American professor of social science (1928–2014)

Lance Edwin Davis (November 3, 1928 – January 20, 2014) was the Mary Stillman Harkness Professor of Social Science at the California Institute of Technology. He researched the economic history of financial markets and institutional and technological change. His work has been recognised by The Cliometric Society via their awarding him a Clio Can in recognition his of exceptional support of cliometrics.

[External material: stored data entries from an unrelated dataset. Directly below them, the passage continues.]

(** C23: Writing a chunk, whole and blocked as long as it may be, is a run of the
    stream, whatever runs of the others go on meanwhile (another thread
    writing, finishing or aborting, hyper reading or leaving). It raises only
    when the stream is not open any more or the worker was interrupted; it
    returns only when its bytes, pinned or copied, went into the stream, or
    hyper has dropped the body; and while it blocks it keeps its frame. *)
Theorem write_chunk_runs h r chunk env s w res w' :
  unclaimed r → steps stream_step (stream_init h r) s → shows w s →
  let f := FrameData (Pin.body_bytes acquire (sslab w) chunk).1 in
  Forall (others_writing f) env → write_chunk acquire chunk env w = (res, w') →
  ∃ s', steps stream_step (stream_init h r) s' ∧ steps stream_step s s' ∧ shows w' s'
    ∧ match res with
      | WriteBlocked => f ∈ pending s'
      | WriteReturned (Ok _) => f ∈ log s' ∨ ∀ c, frames (responder_ s') = Some c → receiving c = false
      | WriteReturned (Err e) =>
          (e = not_streaming ∧ body_tx (responder_ s) = false) ∨ (e = interrupted_error ∧ sint w' = true)
      end.
Proof.
  intros Hun Hs Hw f Henv Hwr.
  destruct (stream_ok_init h r Hun) as (c0 & H0 & _). destruct (stream_ok_steps _ _ _ Hs H0) as (c & H & _).
  assert (Hreach : ∀ s', steps stream_step s s' → steps stream_step (stream_init h r) s')
    by (intros; by eapply steps_trans).
  unfold write_chunk in Hwr. destruct (body_sender (sresp w)) as [[] r1] eqn:Hb.
  2:{ injection Hwr as <- <-. exists s. split_and!; [done|constructor|done|]. left. split; [done|].
      rewrite (proj1 Hw). unfold body_sender in Hb. by destruct (body_tx (sresp w)). }
  destruct (Pin.body_bytes acquire (sslab w) chunk) as [bytes sl] eqn:Hbytes. cbn in f. fold f in Hwr.
  assert (Hclone : ∃ s1, stream_step s s1 ∧ shows (set_sslab sl (set_sresp r1 w)) s1 ∧ f ∈ pending s1).
  { destruct s as [r0 ps k ab lg se fi ad]. destruct Hw as [Hr Hse]. cbn in Hr, Hse. subst r0 se.
    eexists. split; [by eapply st_clone|]. split; [done|]. by left. }
  destruct Hclone as (s1 & Hs1 & Hw1 & Hin1).
  destruct (interruptible sint (send_tick f) env _) as [wt w2] eqn:Hi.
  destruct (blocked_write_run f env _ _ _ _ Hw1 Hin1 Henv Hi) as (s2 & Hs2 & Hw2 & Hend).
  assert (Hs02 : steps stream_step s s2) by (eapply steps_cons; [exact Hs1|exact Hs2]).
  destruct wt as [| |[]].
  - injection Hwr as <- <-. exists s2. split_and!; auto.
  - destruct Hend as [Hin2 Hint]. injection Hwr as <- <-.
    destruct (leave_write_run s2 (set_sslab (Pin.drop_bytes bytes (sslab w2)) w2) f Hw2 Hin2) as (s3 & Hs3 & Hw3).
    assert (Hs03 : steps stream_step s s3) by (by eapply steps_trans).
    exists s3. split_and!; auto.
  - destruct Hend as [Hk Hl]. injection Hwr as <- <-.
    destruct (drop_clone_run _ _ Hw2 Hk) as (s3 & Hs3 & Hw3 & Hl3).
    assert (Hs03 : steps stream_step s s3) by (eapply steps_trans; [exact Hs02|by apply steps_one]).
    exists s3. split_and!; auto. left. by rewrite Hl3.
  - destruct Hend as [Hin2 Htick]. injection Hwr as <- <-.
    destruct (leave_write_run s2 (set_sslab (Pin.drop_bytes bytes (sslab w2)) w2) f Hw2 Hin2) as (s3 & Hs3 & Hw3).
    assert (Hs03 : steps stream_step s s3) by (by eapply steps_trans).
    exists s3. split_and!; auto. right. intros c3 Hf3.
    destruct (stream_ok_steps _ _ _ Hs02 H) as (c2 & H2 & _).
    destruct (stream_ok_steps _ _ _ Hs03 H) as (c3' & H3 & _).
    assert (c3' = c3) as -> by (pose proof (so_frames _ _ H3); congruence).
    eapply (receiving_gone s2 s3 c2 c3); [done..|]. by eapply send_tick_gone.
Qed.
End writes.
End proofs.
Lemma drop_ctx_settles ctx h :
  all_resting h →
  ∃ h', drop_ctx ctx h = (Returned, h') ∧ all_resting h'
    ∧ (∀ j, settled h j ∨ j = responder ctx → settled h' j).
Proof.
  intros Hh. unfold drop_ctx. destruct (h !! responder ctx) as [[n r]|] eqn:Hl.
  - destruct (respond_500_settles r (Hh _ _ _ Hl)) as (r' & -> & Hr' & Hne).
    eexists. split; [done|]. split; [by apply arc_drop_resting, store_resting|].
    intros j Hj. apply settled_arc_drop, settled_store; [done|]. destruct Hj; auto.
  - exists h. split_and!; [done..|]. intros j [?| ->]; [done|]. intros r Hr.
    apply upgrade_some in Hr as [? ?]. congruence.
Qed.

Lemma drain_lane_settles fuel s h :
  all_resting h → (length (lane s) < fuel)%nat →
  ∃ s' h', drain_lane fuel s h = (Returned, (s', h')) ∧ all_resting h' ∧ lane s' = []
    ∧ lane_tx s' = lane_tx s ∧ parked s' = parked s ∧ in_flight s' = in_flight s
    ∧ current s' = current s
    ∧ (∀ j, settled h j ∨ j ∈ (responder <$> lane s) → settled h' j).
Proof.
  revert s h. induction fuel as [|fuel IH]; intros s h Hh Hf; [lia|]. cbn.
  destruct (recv_lane s) as [[c|] s'] eqn:Hr; pose proof (recv_lane_spec _ _ _ Hr) as Hl; cbn in Hl.
  - destruct (drop_ctx_settles c h Hh) as (h1 & -> & Hh1 & Hs1).
    assert (Hframe : lane_tx s' = lane_tx s ∧ parked s' = parked s ∧ in_flight s' = in_flight s
                     ∧ current s' = current s)
      by (unfold recv_lane in Hr; repeat case_match; by simplify_eq/=).
    destruct Hframe as (E1 & E2 & E3 & E4).
    rewrite Hl in Hf |- *. cbn in Hf.
    destruct (IH s' h1 Hh1 ltac:(lia)) as (s2 & h2 & -> & Hh2 & Hl2 & F1 & F2 & F3 & F4 & Hs2).
    exists s2, h2. split_and!; [done|done|done|congruence..|].
    intros j [Hj|Hj]; apply Hs2; [left; apply Hs1; by left|].
    cbn in Hj. apply elem_of_cons in Hj as [->|Hj]; [left; apply Hs1; by right|by right].
  - destruct Hl as [-> Hl]. exists s, h. rewrite Hl. split_and!; [done..|].
    intros j [?|Hj]; [done|]. by apply elem_of_nil in Hj.
Qed.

Davis was also a research associate at the National Bureau of Economic Research. He earned a PhD from Johns Hopkins University in 1956 with thesis titled United States Financial Intermediaries in the Early 19th Century: Four Case Studies.

==Selected publications==
- Davis, Lance E. with Douglass North (1971) Institutional Change and American Economic Growth, Cambridge University Press.
- Davis, Lance E. with Robert Huttenback (1986) Mammon and the Pursuit of Empire: The Political Economy of British Imperialism (revised and abridged edition, 1988), Cambridge University Press.
- Davis, Lance E. with Robert Cull (1994) International Capital Markets and American Economic Growth, 1820–1914, Cambridge University Press.
- Davis, Lance E. with Robert Gallman (2001) Evolving Financial Markets and International Capital Flows: Britain, the Americas, and Australia, 1870–1914, Cambridge University Press.